The move to sell off the profitable life insurance unit comes as Citigroup continues to suffer significant losses from its collection of troubled consumer loans, credit cards, and investments. Faced with the need to raise cash, Citigroup will sell all shares of Primerica being offered in the IPO and utilize the proceeds to shore up its shaky balance sheet, as well as potentially repay the US government the $45 billion in federal funds it has received over the last year.

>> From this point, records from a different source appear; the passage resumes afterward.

Lemma listed_cases st w :
  w ∈ listed st <-> w ∈ waiters (lock st) \/
    exists q y, procs st !! q = Some y /\ (w ∈ inner (at_pc y) \/ w ∈ outer (at_pc y)).
Proof.
  unfold listed. rewrite elem_of_app, elem_of_wakeups. unfold wakelist. setoid_rewrite elem_of_app. done.
Qed.

(** Whoever is listed waits. *)
Lemma listed_waits st p x :
  list_inv st -> procs st !! p = Some x -> p ∈ listed st ->
  lwWaiting x = true /\ (queued_in (at_pc x) <> None \/ popped_in (at_pc x) <> None).
Proof.
  intros Q Hp [Hw|(q & y & Hq & [Hi|Ho])]%listed_cases.
  - destruct (q_wait _ Q p x Hp Hw) as (c & Hc & ? & _). split; [done|]. left. by rewrite Hc.
  - destruct (q_inner _ Q p x q y Hp Hq Hi) as (c & Hc & ? & _). split; [done|]. left. by rewrite Hc.
  - by apply (q_outer _ Q p x q y).
Qed.

Lemma not_listed st p x :
  list_inv st -> procs st !! p = Some x ->
  lwWaiting x = false \/ queued_in (at_pc x) = None /\ popped_in (at_pc x) = None -> p ∉ listed st.
Proof.
  intros Q Hp Hx Hin. destruct (listed_waits st p x Q Hp Hin) as [Hw Hpc].
  destruct Hx as [Hx|[H1 H2]]; [congruence|]. by rewrite H1, H2 in Hpc; destruct Hpc.
Qed.

(** A step that moves processes between the lists. *)
Definition as_before (x x' : proc) : Prop :=
  lwWaiting x' = lwWaiting x /\ lwWaitMode x' = lwWaitMode x /\ queued_in (at_pc x') = queued_in (at_pc x) /\
  popped_in (at_pc x') = popped_in (at_pc x) /\ found_in (at_pc x') = found_in (at_pc x).

Lemma list_upd st p x x' l' :
  list_inv st -> procs st !! p = Some x ->
  waiters l' ++ wakelist x' ≡ₚ waiters (lock st) ++ wakelist x ->
  (forall q, q ∈ waiters l' -> q ∈ waiters (lock st)) ->
  (forall q, q ∈ inner (at_pc x') -> q ∈ waiters (lock st) \/ q ∈ inner (at_pc x)) ->
  (forall q, q ∈ outer (at_pc x') -> q ∈ waiters (lock st) \/ q ∈ inner (at_pc x) \/ q ∈ outer (at_pc x)) ->
  as_before x x' \/ p ∉ listed st /\ lwWaiting x' = false ->
  list_inv (MkSystem l' (<[p := x']> (procs st))).
Proof.
  intros Q Hp Hperm Hwt Hin Hout Hx. set (st' := MkSystem l' _).
  destruct (wakeups_upd (procs st) p x Hp) as (rest & R1 & R2).
  assert (Hlist : listed st' ≡ₚ listed st).
  { unfold listed, st'. cbn [lock procs]. rewrite R1, R2, !app_assoc. by rewrite Hperm. }
  assert (Hsame : forall q y, <[p := x']> (procs st) !! q = Some y -> q ∈ listed st ->
    exists y0, procs st !! q = Some y0 /\ lwWaiting y = lwWaiting y0 /\ lwWaitMode y = lwWaitMode y0 /\
      queued_in (at_pc y) = queued_in (at_pc y0) /\ popped_in (at_pc y) = popped_in (at_pc y0)).
  { intros q y Hq Hl. destruct (lookup_upd _ _ _ _ _ _ Hp Hq) as [[-> ->]|[_ Hq']]; [|by exists y].
    destruct Hx as [(A1 & A2 & A3 & A4 & _)|[Hx _]]; [by exists x|done]. }
  assert (Hfrom : forall q y w, <[p := x']> (procs st) !! q = Some y ->
    (w ∈ inner (at_pc y) -> w ∈ waiters (lock st) \/ exists q y, procs st !! q = Some y /\ w ∈ inner (at_pc y)) /\
    (w ∈ outer (at_pc y) -> w ∈ listed st)).
  { intros q y w Hq. destruct (lookup_upd _ _ _ _ _ _ Hp Hq) as [[-> ->]|[_ Hq']].
    - split; [intros [?|?]%Hin; [by left|right; by exists p, x]|].
      intros [?|Hw]%Hout; apply listed_cases; [by left|right; by exists p, x].
    - split; [right; by exists q, y|]. intros Hw. apply listed_cases. right. exists q, y. by split; [|right]. }
  assert (Hwaits : forall q y, <[p := x']> (procs st) !! q = Some y ->
    (q ∈ waiters (lock st) \/ exists q' y', procs st !! q' = Some y' /\ q ∈ inner (at_pc y')) -> waits_in y).
  { intros q y Hq Hsrc.
    assert (Hl : q ∈ listed st) by (apply listed_cases; destruct Hsrc as [?|(q' & y' & ? & ?)]; [by left|right; exists q', y'; by split; [|left]]).
    destruct (Hsame q y Hq Hl) as (y0 & Hy0 & S1 & S2 & S3 & _).
    assert (waits_in y0) as (c & C1 & C2 & C3).
    { destruct Hsrc as [Hw|(q' & y' & Hq' & Hi)]; [by apply (q_wait _ Q q)|by apply (q_inner _ Q q y0 q' y')]. }
    exists c. by rewrite S1, S2, S3. }
  split; unfold st' in *; cbn [lock procs] in *.
  - rewrite Hlist. apply Q.
  - intros q Hq. rewrite Hlist in Hq. apply (q_known _ Q) in Hq. apply lookup_lt_is_Some. rewrite length_insert. by apply lookup_lt_is_Some.
  - intros q y Hq Hw. eapply Hwaits; [exact Hq|]. left. by apply Hwt.
  - intros q y q' y' Hq Hq' Hi. eapply Hwaits; [exact Hq|]. by eapply Hfrom.
  - intros q y q' y' Hq Hq' Ho. apply (Hfrom q' y' q Hq') in Ho.
    destruct (Hsame q y Hq Ho) as (y0 & Hy0 & S1 & _ & S3 & S4). rewrite S1, S3, S4. by apply (listed_waits st q).
  - intros q y Hq Hw. rewrite Hlist. destruct (lookup_upd _ _ _ _ _ _ Hp Hq) as [[-> ->]|[_ Hq']]; [|by apply (q_waiting _ Q q)].
    destruct Hx as [(A1 & _ & _ & _ & A5)|[_ Hx]]; [|congruence]. rewrite A1 in Hw. rewrite A5. by apply (q_waiting _ Q p).
Qed.

(** A step without effect on the lists. *)
Lemma list_quiet st p x x' l' :
  list_inv st -> procs st !! p = Some x -> waiters l' = waiters (lock st) ->
  inner (at_pc x') = inner (at_pc x) -> outer (at_pc x') = outer (at_pc x) ->
  as_before x x' \/ (lwWaiting x = false \/ queued_in (at_pc x) = None /\ popped_in (at_pc x) = None) /\ lwWaiting x' = false ->
  list_inv (MkSystem l' (<[p := x']> (procs st))).
Proof.
  intros Q Hp Hw Hi Ho Hx. eapply list_upd; [exact Q|exact Hp|..].
  - unfold wakelist. by rewrite Hw, Hi, Ho.
  - intros q. by rewrite Hw.
  - intros q. rewrite Hi. tauto.
  - intros q. rewrite Ho. tauto.
  - destruct Hx as [?|[? ?]]; [by left|right]. split; [by eapply not_listed|done].
Qed.

Record collected (mode_of : nat -> LWLockMode) (ws rest wakeup : list nat) (b ok : bool) : Prop := {
  co_perm : rest ++ wakeup ≡ₚ ws;
  co_ok : ok = false -> exists w, w ∈ wakeup /\ mode_of w <> LW_WAIT_UNTIL_FREE;
  co_rest : rest <> [] -> b = true \/ exists w, w ∈ wakeup /\ mode_of w <> LW_WAIT_UNTIL_FREE;
  co_nil : b = false -> wakeup = [] -> rest = [] }.

Lemma collect_spec mode_of ws : forall b rest wakeup ok,
  collect mode_of ws b = (rest, wakeup, ok) -> collected mode_of ws rest wakeup b ok.
Proof.
  induction ws as [|w ws IH]; intros b rest wakeup ok; cbn [collect]; [by intros [= <- <- <-]|].
  destruct (b && bool_decide (mode_of w = LW_EXCLUSIVE)) eqn:Eb.
  - apply andb_true_iff in Eb as [-> _].
    destruct (collect mode_of ws true) as [[r k] o] eqn:E. intros [= <- <- <-].
    destruct (IH _ _ _ _ E) as [C1 C2 C3 C4]. split; [|done|by left|done]. cbn. by rewrite C1.
  - case_bool_decide as Hex.
    + intros [= <- <- <-]. split; [by rewrite Permutation_app_comm|..|done];
        intros _; [|right]; exists w; (split; [constructor|congruence]).
    + destruct (collect mode_of ws _) as [[r k] o] eqn:E. intros [= <- <- <-].
      destruct (IH _ _ _ _ E) as [C1 C2 C3 _].
      assert (Hlift : (exists v, v ∈ k /\ mode_of v <> LW_WAIT_UNTIL_FREE) ->
        exists v, v ∈ w :: k /\ mode_of v <> LW_WAIT_UNTIL_FREE).
      { intros (v & Hv & Hm). exists v. split; [by constructor|done]. }
      split; [by rewrite <- C1, Permutation_middle|..|done].
      * case_bool_decide as Hf; cbn [andb]; [intros Ho; by apply Hlift, C2|].
        intros _. exists w. split; [constructor|done].
      * intros Hr. destruct (C3 Hr) as [Hb|He]; [|right; by apply Hlift].
        apply orb_true_iff in Hb as [?|Hb%negb_true_iff%bool_decide_eq_false]; [by left|].
        right. exists w. split; [constructor|done].
Qed.

Lemma collect_var_perm mode_of ws : forall rest wakeup,
  collect_var mode_of ws = (rest, wakeup) -> rest ++ wakeup ≡ₚ ws.
Proof.
  induction ws as [|w ws IH]; intros rest wakeup; cbn [collect_var]; [by intros [= <- <-]|].
  case_bool_decide; [intros [= <- <-]; by rewrite app_nil_r|].
  destruct (collect_var mode_of ws) as [r k]. intros [= <- <-].
  by rewrite <- (IH r k eq_refl), Permutation_middle.
Qed.

Lemma wakeups_alter (f : proc -> proc) w ps :
  (forall y, at_pc (f y) = at_pc y) -> wakeups (alter f w ps) = wakeups ps.
Proof.
  intros Hf. unfold wakeups. f_equal. revert w. induction ps as [|y ps IH]; intros [|w]; try done; cbn.
  - f_equal. unfold wakelist. by rewrite Hf.
  - f_equal. apply IH.
Qed.

Section ListStep.
Context (st : system) (p : nat) (x : proc) (Q : list_inv st) (Hp : procs st !! p = Some x).

(** Whoever joins the list was not in it. *)
Lemma list_push c n ws :
  at_pc x = QueuePush c n -> ws ≡ₚ p :: waiters (lock st) ->
  list_inv (MkSystem (set_waiters ws (lock st))
    (<[p := set_pc (QueueUnlock c n) (set_waiting true (set_mode (wait_mode c) x))]> (procs st))).
Proof.
  intros Epc Hws. set (x' := set_pc _ _).
  assert (Hn : p ∉ listed st) by (eapply not_listed; [done..|right; by rewrite Epc]).
  destruct (wakeups_upd (procs st) p x Hp) as (rest & R1 & R2).
  assert (Hwl : wakelist x = [] /\ wakelist x' = []) by (unfold wakelist; by rewrite Epc).
  assert (Hlist : listed (MkSystem (set_waiters ws (lock st)) (<[p := x']> (procs st))) ≡ₚ p :: listed st).
  { unfold listed. cbn [lock procs waiters set_waiters]. rewrite R2, R1. destruct Hwl as [-> ->]. by rewrite Hws. }
  assert (Hself : waits_in x') by (exists c; done).
  assert (Hinner : forall q y, <[p := x']> (procs st) !! q = Some y ->
    inner (at_pc y) = [] /\ outer (at_pc y) = [] \/ procs st !! q = Some y).
  { intros q y Hq. destruct (lookup_upd _ _ _ _ _ _ Hp Hq) as [[-> ->]|[_ ?]]; [by left|by right]. }
  split; cbn [lock procs waiters set_waiters].
  - rewrite Hlist. apply NoDup_cons. split; [done|apply Q].
  - intros q Hq. rewrite Hlist in Hq. apply lookup_lt_is_Some. rewrite length_insert.
    apply elem_of_cons in Hq as [->|Hq]; [by apply lookup_lt_Some in Hp|].
    by apply lookup_lt_is_Some, (q_known _ Q).
  - intros q y Hq Hw. destruct (lookup_upd _ _ _ _ _ _ Hp Hq) as [[_ ->]|[Hne Hq']]; [done|].
    rewrite Hws in Hw. apply elem_of_cons in Hw as [?|Hw]; [done|by apply (q_wait _ Q q)].
  - intros q y q' y' Hq Hq' Hi. destruct (Hinner q' y' Hq') as [[E _]|Hq0]; [rewrite E in Hi; by apply elem_of_nil in Hi|].
    destruct (lookup_upd _ _ _ _ _ _ Hp Hq) as [[_ ->]|[_ Hq1]]; [done|by apply (q_inner _ Q q y q' y')].
  - intros q y q' y' Hq Hq' Ho. destruct (Hinner q' y' Hq') as [[_ E]|Hq0]; [rewrite E in Ho; by apply elem_of_nil in Ho|].
    destruct (lookup_upd _ _ _ _ _ _ Hp Hq) as [[_ ->]|[_ Hq1]]; [by split; [|left]|by apply (q_outer _ Q q y q' y')].
  - intros q y Hq Hw. rewrite Hlist. destruct (lookup_upd _ _ _ _ _ _ Hp Hq) as [[-> _]|[_ Hq']]; [left; constructor|].
    destruct (q_waiting _ Q q y Hq' Hw); [left; by constructor|by right].
Qed.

The sale of Primerica by Citigroup comes on the heels of other recent moves by the company to raise cash. Most recently Citigroup sold its commodities trading unit, brokerage unit in Japan, as well as some of its credit card assets. The company also announced in September that it will sell its 50% stake in wealth management firm Smith Barney to Morgan Stanley, which owns the other 50% of Smith Barney.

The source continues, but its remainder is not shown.